Mayflower May 7, 2016 at 17:41

We use the undocumented site API captionbot.ai

Tutorial

In this article we will discuss how to get and use the site API if there is no documentation on it or it is not yet officially open. The guide is written for beginners who have not yet tried to revert a simple API. For those who were engaged in similar things, there is nothing new here.

We will analyze using the API service https://www.captionbot.ai/ that Microsoft recently opened (thanks to them for this). Many could read about him in an article on Geektimes . The site uses ajax requests in JSON format, so copying them will be easy and pleasant.
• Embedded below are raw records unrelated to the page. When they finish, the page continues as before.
Lemma deliver_all_due s c t l w :
  armed s c w t -> is_u64 (w_clock w) -> DEADLINE t <= w_clock w -> s ∈ l ->
  exists w', deliver_all l w = (Done true, w') /\ stopped_in s c w t w'.
Proof.
  revert w. induction l as [|s' l IH]; intros w Ha Hc Hd Hin; [by apply elem_of_nil in Hin|].
  simpl. unfold gets, mbind, comp_bind. cbv beta iota.
  destruct (decide (s' = s)) as [->|Hne].
  - destruct Ha as [(Ht & Hcp & Hcs) Hs Hg Hdel]. rewrite Hdel.
    rewrite (deliver_due s w t c) by done. simpl. eexists. split; [done|].
    exists (k_mask (w_kernel w)). split_and!; try done.
    + apply cur_tls_put with (t := t), (proj1 Ht).
    + unfold deliverable, blocked in Hdel. by destruct (set_has _ _); [rewrite andb_false_r in Hdel|].
    + apply set_add_same.
  - apply elem_of_cons in Hin as [?|Hin]; [congruence|].
    destruct (deliverable (w_kernel w) s') eqn:Hd'; [|by apply IH].
    assert (thread_signal_of w <> Ok s') as Hi by (rewrite (ar_own _ _ _ _ Ha); congruence).
    pose proof (block_other_quiet _ _ Hi) as Hq.
    rewrite deliver_irrelevant by done. simpl.
    edestruct (IH _ (armed_quiet _ _ _ _ _ Ha Hq
      (pending_unpend_other s s' w ltac:(congruence) (armed_pending _ _ _ _ Ha))))
      as (w' & Hw' & Hst); [done..|].
    exists w'. split; [exact Hw' | by eapply stopped_in_quiet].
Qed.

Lemma raise_pending_mono n p x : x ∈ p -> x ∈ raise_pending n p.
Proof. unfold raise_pending. case_decide; set_solver. Qed.

Lemma advance_pending s e w :
  pending (w_kernel w) s = true -> pending (w_kernel (advance e w)) s = true.
Proof.
  unfold advance. intros Hp.
  assert (pending (w_kernel (set_clock (w_clock w + dt e) w)) s = true) as Hp1 by done.
  revert Hp1. generalize (set_clock (w_clock w + dt e) w) as w1.
  induction (raised e) as [|s' l IH]; intros w1 Hp1; [done|]. simpl. apply IH.
  unfold pending in *. rewrite bool_decide_eq_true in *. by apply raise_pending_mono.
Qed.

Lemma interrupt_due s c t env w :
  armed s c w t -> s ∈ NOTIFICATION_SIGNALS -> is_u64 (next_time env w) ->
  DEADLINE t <= next_time env w -> exists w' env',
    interrupt env w = ((Done true, w'), env') /\ stopped_in s c w t w'.
Proof.
  intros Ha Hin Hc Hd. unfold interrupt. destruct env as [|e env]; simpl in Hc, Hd.
  - destruct (deliver_all_due _ _ _ _ _ Ha Hc Hd Hin) as (w' & -> & Hst). by exists w', [].
  - pose proof (advance_quiet w e) as Hq. rewrite <- advance_clock in Hc, Hd.
    assert (armed s c (advance e w) t) as Ha'
      by (eapply armed_quiet; [done..|]; by eapply advance_pending, armed_pending).
    destruct (deliver_all_due _ _ _ _ _ Ha' Hc Hd Hin) as (w' & -> & Hst).
    exists w', env. split; [done | by eapply stopped_in_quiet].
Qed.

Lemma run_due {A} s c t (p : prog A) env w :
  armed s c w t -> s ∈ NOTIFICATION_SIGNALS -> is_u64 (next_time env w) ->
  DEADLINE t <= next_time env w -> exists w' env',
    run p env w = (Paused p, w', env') /\ stopped_in s c w t w'.
Proof.
  intros Ha Hin Hc Hd. destruct (interrupt_due _ _ _ _ _ Ha Hin Hc Hd) as (w' & env' & Hi & Hst).
  exists w', env'. split; [|done]. destruct p; simpl; by rewrite Hi.
Qed.

(** C18: A timed-out function is stopped at once: when its signal can be delivered and its
    deadline is over by the next interruption point, it does not take another step, whatever
    other signals arrive; the rest of its computation is kept as it is, along with its [errno],
    and [yielded] is set only if the deadline was reset by [pause]. *)
Theorem due_signal_stops {A} s c t (p : prog A) env w :
  armed s c w t -> s ∈ NOTIFICATION_SIGNALS -> is_u64 (next_time env w) ->
  DEADLINE t <= next_time env w -> exists w' env',
    run p env w = (Paused p, w', env') /\ stopped_in s c w t w'.
Proof. apply run_due. Qed.

(** ** Deferred preemption *)

(** The function runs its own code, in its own libset. *)
Record in_function s c w t : Prop := {
  if_alive : alive w t;
  if_checkpoint : checkpoint (TASK t) = Some c /\ cx_code c = CallSite;
  if_own : thread_signal_of w = Ok s;
  if_notification : s ∈ NOTIFICATION_SIGNALS;
  if_handled : handled (w_kernel w) s = true;
  if_group : w_group w <> SHARED;
  if_errno : is_some (ERRNO_LOCATION t) = true;
}.

Lemma exec_thread_signal {B} (k : result Signal unit -> prog B) w :
  exec (thread_signal ≫= k) w = exec (k (thread_signal_of w)) w.
Proof. done. Qed.

Lemma exec_mask {B} un s (k : result unit Z -> prog B) w : exists m,
  exec (mask un s ≫= k) w = exec (k (Ok tt)) (set_wmask m w) /\
  forall s', s' <> Kill ->
    set_has m s' = mask_spec un (blocked (w_kernel w) s') (bool_decide (s = s')).
Proof.
  destruct (pthread_sigmask_run un (set_add set_empty s) (w_kernel w)) as (m & Hm & Hs).
  exists m. split.
  - unfold mask, syscall. rewrite exec_bind. erewrite comp_bind_done; [reflexivity|].
    erewrite exec_call by exact Hm. done.
  - intros s' Hk. rewrite Hs by done. by rewrite law_add, law_empty, orb_false_r.
Qed.

(** The hook raises the signal again and unblocks it. *)
Lemma exec_hook_deferred s c w t :
  in_function s c w t -> DEFERRED t = true -> exists w1,
    exec resume_preemption w = (Done tt, w1) /\ armed s c w1 (set_DEFERRED false t) /\
    w_clock w1 = w_clock w.
Proof.
  intros [[Ht Hd] [Hcp Hcs] Hs Hn Hh Hg He] Hdef.
  pose proof (NOTIFICATION_SIGNALS_maskable _ Hn) as Hk.
  destruct (ERRNO_LOCATION t) as [g|] eqn:Hloc; [|done].
  set (w2 := put_tls (set_DEFERRED false t) w).
  set (w3 := set_kernel (set_pending (raise_pending (c_int s) (k_pending (w_kernel w2)))
         (w_kernel w2)) w2).
  destruct (exec_mask Unblock s (fun _ : result unit Z => mret tt) w3) as (m & Hm & Hspec).
  assert (thread_signal_of w2 = Ok s) as Hs2.
  { unfold thread_signal_of, w2 in *. autorewrite with tls. rewrite Ht in *. simpl in *.
    by rewrite Hd in *. }
  assert (exists es, exec resume_preemption w = (Done tt, set_errnos es (set_wmask m w3)))
    as [es Hes].
  { unfold resume_preemption. setoid_rewrite exec_bind.
    enough (exists es x, exec (enable_preemption None) w = (Done x, set_errnos es (set_wmask m w3)))
      as (es & x & Hx) by (exists es; by erewrite comp_bind_done by exact Hx).
    unfold enable_preemption. erewrite exec_bind_done; last first.
    { unfold errno_group. rewrite (exec_with_tls _ _ _ t) by done. cbn [fst snd]. rewrite Hloc.
      rewrite put_tls_same by done. reflexivity. }
    unfold errno_get. rewrite exec_read, exec_ret.
    rewrite (exec_with_tls _ _ _ t) by done. cbn [fst snd]. rewrite Hdef. cbv iota.
    fold w2. erewrite exec_bind_done; last first.
    { rewrite exec_thread_signal, Hs2. cbn [default]. cbv iota zeta. unfold syscall.
      erewrite exec_call by apply pthread_kill_run. reflexivity. }
    cbv iota beta. fold w3. erewrite exec_bind_done by exact Hm. case_match.
    - rewrite exec_write. by eexists _, _.
    - rewrite exec_ret. exists (w_errno w3), (Ok (Some s)). reflexivity. }
  eexists. split; [exact Hes|]. split; [|done]. split.
  - split; [|done]. split; [unfold w3, w2; tls_now | done].
  - exact Hs2.
  - done.
  - unfold deliverable. apply andb_true_iff. split; [|exact Hh]. apply andb_true_iff. split.
    + unfold pending. apply bool_decide_eq_true. simpl. unfold raise_pending.
      case_decide; set_solver.
    + unfold blocked. simpl. rewrite Hspec by done. simpl.
      by rewrite bool_decide_true, andb_false_r.
Qed.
Go!

KDPV

We analyze requests

First of all, we open the developer tools and analyze the requests that the site sends to the server.

In our case, all requests that interest us have a base URL https://www.captionbot.ai/api

Initialization

When you first open the site there is a GET request for /api/initno parameters.
The answer is Content-Type: application/json, while in the body of the answer we get just a line of the form:

"54cER5HILuE"

Remember this and move on.

URL Submission

We have two ways to upload an image: through the URL and through the file upload. For the test, we take the URL of the Lena image from the wiki and send it. In network activity, a POST request appears /api/messagewith the following parameters:

{
    "conversationId": "54cER5HILuE",
    "waterMark": "",
    "userMessage": "https://upload.wikimedia.org/wikipedia/ru/2/24/Lenna.png"
}

Yeah, we tell ourselves, it means the method initreturned us a string for conversationId, and userMessageour link hit. What is waterMarkstill unclear. We look at the response data:

"{\"ConversationId\":null,\"WaterMark\":\"131071012038902294\",\"UserMessage\":\"I am not really confident, but I think it's a woman wearing a hat\\nand she seems . \",\"Status\":null}"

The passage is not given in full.